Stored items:
- - - - - - -
Lemma split_hash_inv d B i np dD b2 c2 :
  hash_inv d B -> 0 <= i < dir_size d -> dir_depth d i = global_depth_ d -> doubled d i np dD ->
  (forall j, 0 <= j < dir_size d -> dir_page d j <> np) -> bucket_good b2 -> bucket_good c2 ->
  let mv := moves (global_depth_ d + 1) (i + dir_size d) in
  let l := entries (B (dir_page d i)) in
  entries b2 = filter (fun e => mv e = false) l -> entries c2 ≡ₚ filter (fun e => mv e = true) l ->
  let B' := set_bucket np c2 (set_bucket (dir_page d i) b2 B) in
  hash_inv dD B' /\ (forall k, table_values dD B' k ≡ₚ table_values d B k).
Proof.
  intros Hh Hi Hfull Hdb Hfresh Hb2 Hc2 mv l Hb2e Hc2e B'. pose proof (hi_dir _ _ Hh) as Hd.
  pose proof (dir_size_bound d (inv_global _ Hd)) as Hszb. pose proof (doubled_size _ _ _ _ Hd Hdb) as Hsz.
  pose proof (inv_global _ Hd) as Hg.
  assert (Hpow : 2 ^ (global_depth_ d + 1) = 2 * dir_size d) by (unfold dir_size; rewrite Z.pow_add_r by lia; lia).
  assert (Hc2in : forall e, e ∈ entries c2 -> e ∈ l /\ HashTable_Hash e.1 mod (2 * dir_size d) = i + dir_size d).
  { intros e He. rewrite Hc2e in He. apply list_elem_of_filter in He as [Hm He]. split; [done|].
    unfold mv in Hm. rewrite (moves_iff d B i e) in Hm by done. by apply bool_decide_eq_true in Hm. }
  assert (Hb2in : forall e, e ∈ entries b2 -> e ∈ l /\ HashTable_Hash e.1 mod (2 * dir_size d) = i).
  { intros e He. rewrite Hb2e in He. apply list_elem_of_filter in He as [Hm He]. split; [done|].
    unfold mv in Hm. rewrite (moves_iff d B i e) in Hm by done. apply bool_decide_eq_false in Hm.
    destruct (full_depth_index d B i e Hh Hi Hfull He) as [_ [?|?]]; done. }
  (* what the page of an index holds, in the doubled directory *)
  assert (Hcase : forall j, 0 <= j < dir_size dD ->
    (j = i + dir_size d /\ B' (dir_page dD j) = c2 /\ dir_depth dD j = global_depth_ d + 1)
    \/ (j = i /\ B' (dir_page dD j) = b2 /\ dir_depth dD j = global_depth_ d + 1)
    \/ (j mod dir_size d <> i /\ B' (dir_page dD j) = B (dir_page d (j mod dir_size d))
        /\ dir_depth dD j = dir_depth d (j mod dir_size d))).
  { intros j Hj. rewrite (db_page _ _ _ _ Hdb j Hj), (db_depth _ _ _ _ Hdb j Hj). rewrite Hsz in Hj.
    destruct (half_index d j Hd Hj) as (Hm & Hor & _). pose proof (Hfresh _ Hm) as Hfr. unfold B'.
    destruct (decide (j = i + dir_size d)) as [->|Hjs].
    - left. rewrite set_bucket_eq. by rewrite decide_True by tauto.
    - right. rewrite set_bucket_ne by done. destruct (decide (j = i)) as [->|Hji].
      + left. rewrite Z.mod_small by lia. rewrite set_bucket_eq. by rewrite decide_True by tauto.
      + right. rewrite decide_False by tauto. assert (Hne : j mod dir_size d <> i) by lia.
        split; [done|]. split; [|done]. apply set_bucket_ne. intros E. apply Hne.
        apply (share_iff d i _ Hd Hi Hm) in E. rewrite Hfull in E. fold (dir_size d) in E.
        rewrite (Z.mod_small i), Z.mod_mod in E by lia. done. }
  split.
  - split; [apply (db_inv _ _ _ _ Hdb)|..]; intros j.
    + intros Hj. destruct (Hcase j Hj) as [(_ & -> & _)|[(_ & -> & _)|(_ & -> & _)]]; [done|done|].
      apply (hi_good _ _ Hh). apply Z.mod_pos_bound. lia.
    + intros e Hj. destruct (Hcase j Hj) as [(-> & -> & ->)|[(-> & -> & ->)|(Hne & -> & ->)]]; intros He.
      * rewrite Hpow. rewrite (proj2 (Hc2in e He)). symmetry. apply Z.mod_small. lia.
      * rewrite Hpow. rewrite (proj2 (Hb2in e He)). symmetry. apply Z.mod_small. lia.
      * rewrite Hsz in Hj. destruct (half_index d j Hd Hj) as (Hm & _ & Hl).
        rewrite (hi_hash _ _ Hh _ e Hm He). apply Hl. pose proof (inv_local _ Hd _ Hm). lia.
    + intros k Hj. destruct (Hcase j Hj) as [(_ & -> & _)|[(_ & -> & _)|(_ & -> & _)]].
      * rewrite (values_at_perm k _ _ Hc2e). pose proof (hi_uniq _ _ Hh i k Hi) as Hn. fold l in Hn.
        by apply values_at_filter_NoDup.
      * rewrite Hb2e. pose proof (hi_uniq _ _ Hh i k Hi) as Hn. fold l in Hn.
        by apply values_at_filter_NoDup.
      * apply (hi_uniq _ _ Hh). apply Z.mod_pos_bound. lia.
  - intros k. unfold table_values at 1. unfold key_page.
    pose proof (index_range dD k (db_inv _ _ _ _ Hdb)) as Hk.
    assert (Hkd : key_index k dD mod dir_size d = key_index k d).
    { unfold key_index. rewrite Hsz. symmetry. apply Znumtheory.Zmod_div_mod; [lia|lia|]. by exists 2. }
    assert (Hsub : forall (Pm : bool) (j : Z), key_index k dD = j ->
      (forall e, e ∈ l -> KeyComparator k e.1 = 0 -> HashTable_Hash e.1 mod (2 * dir_size d) = j)).
    { intros _ j Hj e He Hm. rewrite <- Hj. unfold key_index, HashTable_Hash. rewrite Hsz.
      by rewrite (hash_compat (V := V) k e.1 Hm). }
    assert (Hfilt : forall v, (forall e, e ∈ l -> key_match k e = true -> mv e = v) ->
      values_at k (filter (fun e => mv e = v) l) = values_at k l).
    { intros v Hv. unfold values_at. f_equal. rewrite list_filter_filter. apply filter_ext_in.
      intros e He. specialize (Hv e He). naive_solver. }
    assert (Hmv : forall v j, key_index k dD = j -> (v = bool_decide (j = i + dir_size d)) ->
      forall e, e ∈ l -> key_match k e = true -> mv e = v).
    { intros v j Hj -> e He Hm%Z.eqb_eq. unfold mv. rewrite (moves_iff d B i e) by done.
      by rewrite (Hsub true j Hj e He Hm). }
    destruct (Hcase _ Hk) as [(E & -> & _)|[(E & -> & _)|(Hne & -> & _)]].
    + rewrite (values_at_perm k _ _ Hc2e). rewrite Hfilt.
      * unfold table_values, key_page. rewrite <- Hkd, E. replace (i + dir_size d) with (i + 1 * dir_size d) by lia.
        rewrite Z.mod_add, Z.mod_small by lia. done.
      * apply (Hmv true _ E). by rewrite bool_decide_eq_true_2.
    + rewrite Hb2e, Hfilt.
      * unfold table_values, key_page. rewrite <- Hkd, E. by rewrite Z.mod_small by lia.
      * apply (Hmv false _ E). rewrite bool_decide_eq_false_2; [done|lia].
    + unfold table_values, key_page. by rewrite <- Hkd.
Qed.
- - - - - - -
**Task prompt**. Write out each line of the data above again, exactly as given.

**Exercise solution**.
Lemma split_hash_inv d B i np dD b2 c2 :
  hash_inv d B -> 0 <= i < dir_size d -> dir_depth d i = global_depth_ d -> doubled d i np dD ->
  (forall j, 0 <= j < dir_size d -> dir_page d j <> np) -> bucket_good b2 -> bucket_good c2 ->
  let mv := moves (global_depth_ d + 1) (i + dir_size d) in
  let l := entries (B (dir_page d i)) in
  entries b2 = filter (fun e => mv e = false) l -> entries c2 ≡ₚ filter (fun e => mv e = true) l ->
  let B' := set_bucket np c2 (set_bucket (dir_page d i) b2 B) in
  hash_inv dD B' /\ (forall k, table_values dD B' k ≡ₚ table_values d B k).
Proof.
  intros Hh Hi Hfull Hdb Hfresh Hb2 Hc2 mv l Hb2e Hc2e B'. pose proof (hi_dir _ _ Hh) as Hd.
  pose proof (dir_size_bound d (inv_global _ Hd)) as Hszb. pose proof (doubled_size _ _ _ _ Hd Hdb) as Hsz.
  pose proof (inv_global _ Hd) as Hg.
  assert (Hpow : 2 ^ (global_depth_ d + 1) = 2 * dir_size d) by (unfold dir_size; rewrite Z.pow_add_r by lia; lia).
  assert (Hc2in : forall e, e ∈ entries c2 -> e ∈ l /\ HashTable_Hash e.1 mod (2 * dir_size d) = i + dir_size d).
  { intros e He. rewrite Hc2e in He. apply list_elem_of_filter in He as [Hm He]. split; [done|].
    unfold mv in Hm. rewrite (moves_iff d B i e) in Hm by done. by apply bool_decide_eq_true in Hm. }
  assert (Hb2in : forall e, e ∈ entries b2 -> e ∈ l /\ HashTable_Hash e.1 mod (2 * dir_size d) = i).
  { intros e He. rewrite Hb2e in He. apply list_elem_of_filter in He as [Hm He]. split; [done|].
    unfold mv in Hm. rewrite (moves_iff d B i e) in Hm by done. apply bool_decide_eq_false in Hm.
    destruct (full_depth_index d B i e Hh Hi Hfull He) as [_ [?|?]]; done. }
  (* what the page of an index holds, in the doubled directory *)
  assert (Hcase : forall j, 0 <= j < dir_size dD ->
    (j = i + dir_size d /\ B' (dir_page dD j) = c2 /\ dir_depth dD j = global_depth_ d + 1)
    \/ (j = i /\ B' (dir_page dD j) = b2 /\ dir_depth dD j = global_depth_ d + 1)
    \/ (j mod dir_size d <> i /\ B' (dir_page dD j) = B (dir_page d (j mod dir_size d))
        /\ dir_depth dD j = dir_depth d (j mod dir_size d))).
  { intros j Hj. rewrite (db_page _ _ _ _ Hdb j Hj), (db_depth _ _ _ _ Hdb j Hj). rewrite Hsz in Hj.
    destruct (half_index d j Hd Hj) as (Hm & Hor & _). pose proof (Hfresh _ Hm) as Hfr. unfold B'.
    destruct (decide (j = i + dir_size d)) as [->|Hjs].
    - left. rewrite set_bucket_eq. by rewrite decide_True by tauto.
    - right. rewrite set_bucket_ne by done. destruct (decide (j = i)) as [->|Hji].
      + left. rewrite Z.mod_small by lia. rewrite set_bucket_eq. by rewrite decide_True by tauto.
      + right. rewrite decide_False by tauto. assert (Hne : j mod dir_size d <> i) by lia.
        split; [done|]. split; [|done]. apply set_bucket_ne. intros E. apply Hne.
        apply (share_iff d i _ Hd Hi Hm) in E. rewrite Hfull in E. fold (dir_size d) in E.
        rewrite (Z.mod_small i), Z.mod_mod in E by lia. done. }
  split.
  - split; [apply (db_inv _ _ _ _ Hdb)|..]; intros j.
    + intros Hj. destruct (Hcase j Hj) as [(_ & -> & _)|[(_ & -> & _)|(_ & -> & _)]]; [done|done|].
      apply (hi_good _ _ Hh). apply Z.mod_pos_bound. lia.
    + intros e Hj. destruct (Hcase j Hj) as [(-> & -> & ->)|[(-> & -> & ->)|(Hne & -> & ->)]]; intros He.
      * rewrite Hpow. rewrite (proj2 (Hc2in e He)). symmetry. apply Z.mod_small. lia.
      * rewrite Hpow. rewrite (proj2 (Hb2in e He)). symmetry. apply Z.mod_small. lia.
      * rewrite Hsz in Hj. destruct (half_index d j Hd Hj) as (Hm & _ & Hl).
        rewrite (hi_hash _ _ Hh _ e Hm He). apply Hl. pose proof (inv_local _ Hd _ Hm). lia.
    + intros k Hj. destruct (Hcase j Hj) as [(_ & -> & _)|[(_ & -> & _)|(_ & -> & _)]].
      * rewrite (values_at_perm k _ _ Hc2e). pose proof (hi_uniq _ _ Hh i k Hi) as Hn. fold l in Hn.
        by apply values_at_filter_NoDup.
      * rewrite Hb2e. pose proof (hi_uniq _ _ Hh i k Hi) as Hn. fold l in Hn.
        by apply values_at_filter_NoDup.
      * apply (hi_uniq _ _ Hh). apply Z.mod_pos_bound. lia.
  - intros k. unfold table_values at 1. unfold key_page.
    pose proof (index_range dD k (db_inv _ _ _ _ Hdb)) as Hk.
    assert (Hkd : key_index k dD mod dir_size d = key_index k d).
    { unfold key_index. rewrite Hsz. symmetry. apply Znumtheory.Zmod_div_mod; [lia|lia|]. by exists 2. }
    assert (Hsub : forall (Pm : bool) (j : Z), key_index k dD = j ->
      (forall e, e ∈ l -> KeyComparator k e.1 = 0 -> HashTable_Hash e.1 mod (2 * dir_size d) = j)).
    { intros _ j Hj e He Hm. rewrite <- Hj. unfold key_index, HashTable_Hash. rewrite Hsz.
      by rewrite (hash_compat (V := V) k e.1 Hm). }
    assert (Hfilt : forall v, (forall e, e ∈ l -> key_match k e = true -> mv e = v) ->
      values_at k (filter (fun e => mv e = v) l) = values_at k l).
    { intros v Hv. unfold values_at. f_equal. rewrite list_filter_filter. apply filter_ext_in.
      intros e He. specialize (Hv e He). naive_solver. }
    assert (Hmv : forall v j, key_index k dD = j -> (v = bool_decide (j = i + dir_size d)) ->
      forall e, e ∈ l -> key_match k e = true -> mv e = v).
    { intros v j Hj -> e He Hm%Z.eqb_eq. unfold mv. rewrite (moves_iff d B i e) by done.
      by rewrite (Hsub true j Hj e He Hm). }
    destruct (Hcase _ Hk) as [(E & -> & _)|[(E & -> & _)|(Hne & -> & _)]].
    + rewrite (values_at_perm k _ _ Hc2e). rewrite Hfilt.
      * unfold table_values, key_page. rewrite <- Hkd, E. replace (i + dir_size d) with (i + 1 * dir_size d) by lia.
        rewrite Z.mod_add, Z.mod_small by lia. done.
      * apply (Hmv true _ E). by rewrite bool_decide_eq_true_2.
    + rewrite Hb2e, Hfilt.
      * unfold table_values, key_page. rewrite <- Hkd, E. by rewrite Z.mod_small by lia.
      * apply (Hmv false _ E). rewrite bool_decide_eq_false_2; [done|lia].
    + unfold table_values, key_page. by rewrite <- Hkd.
Qed.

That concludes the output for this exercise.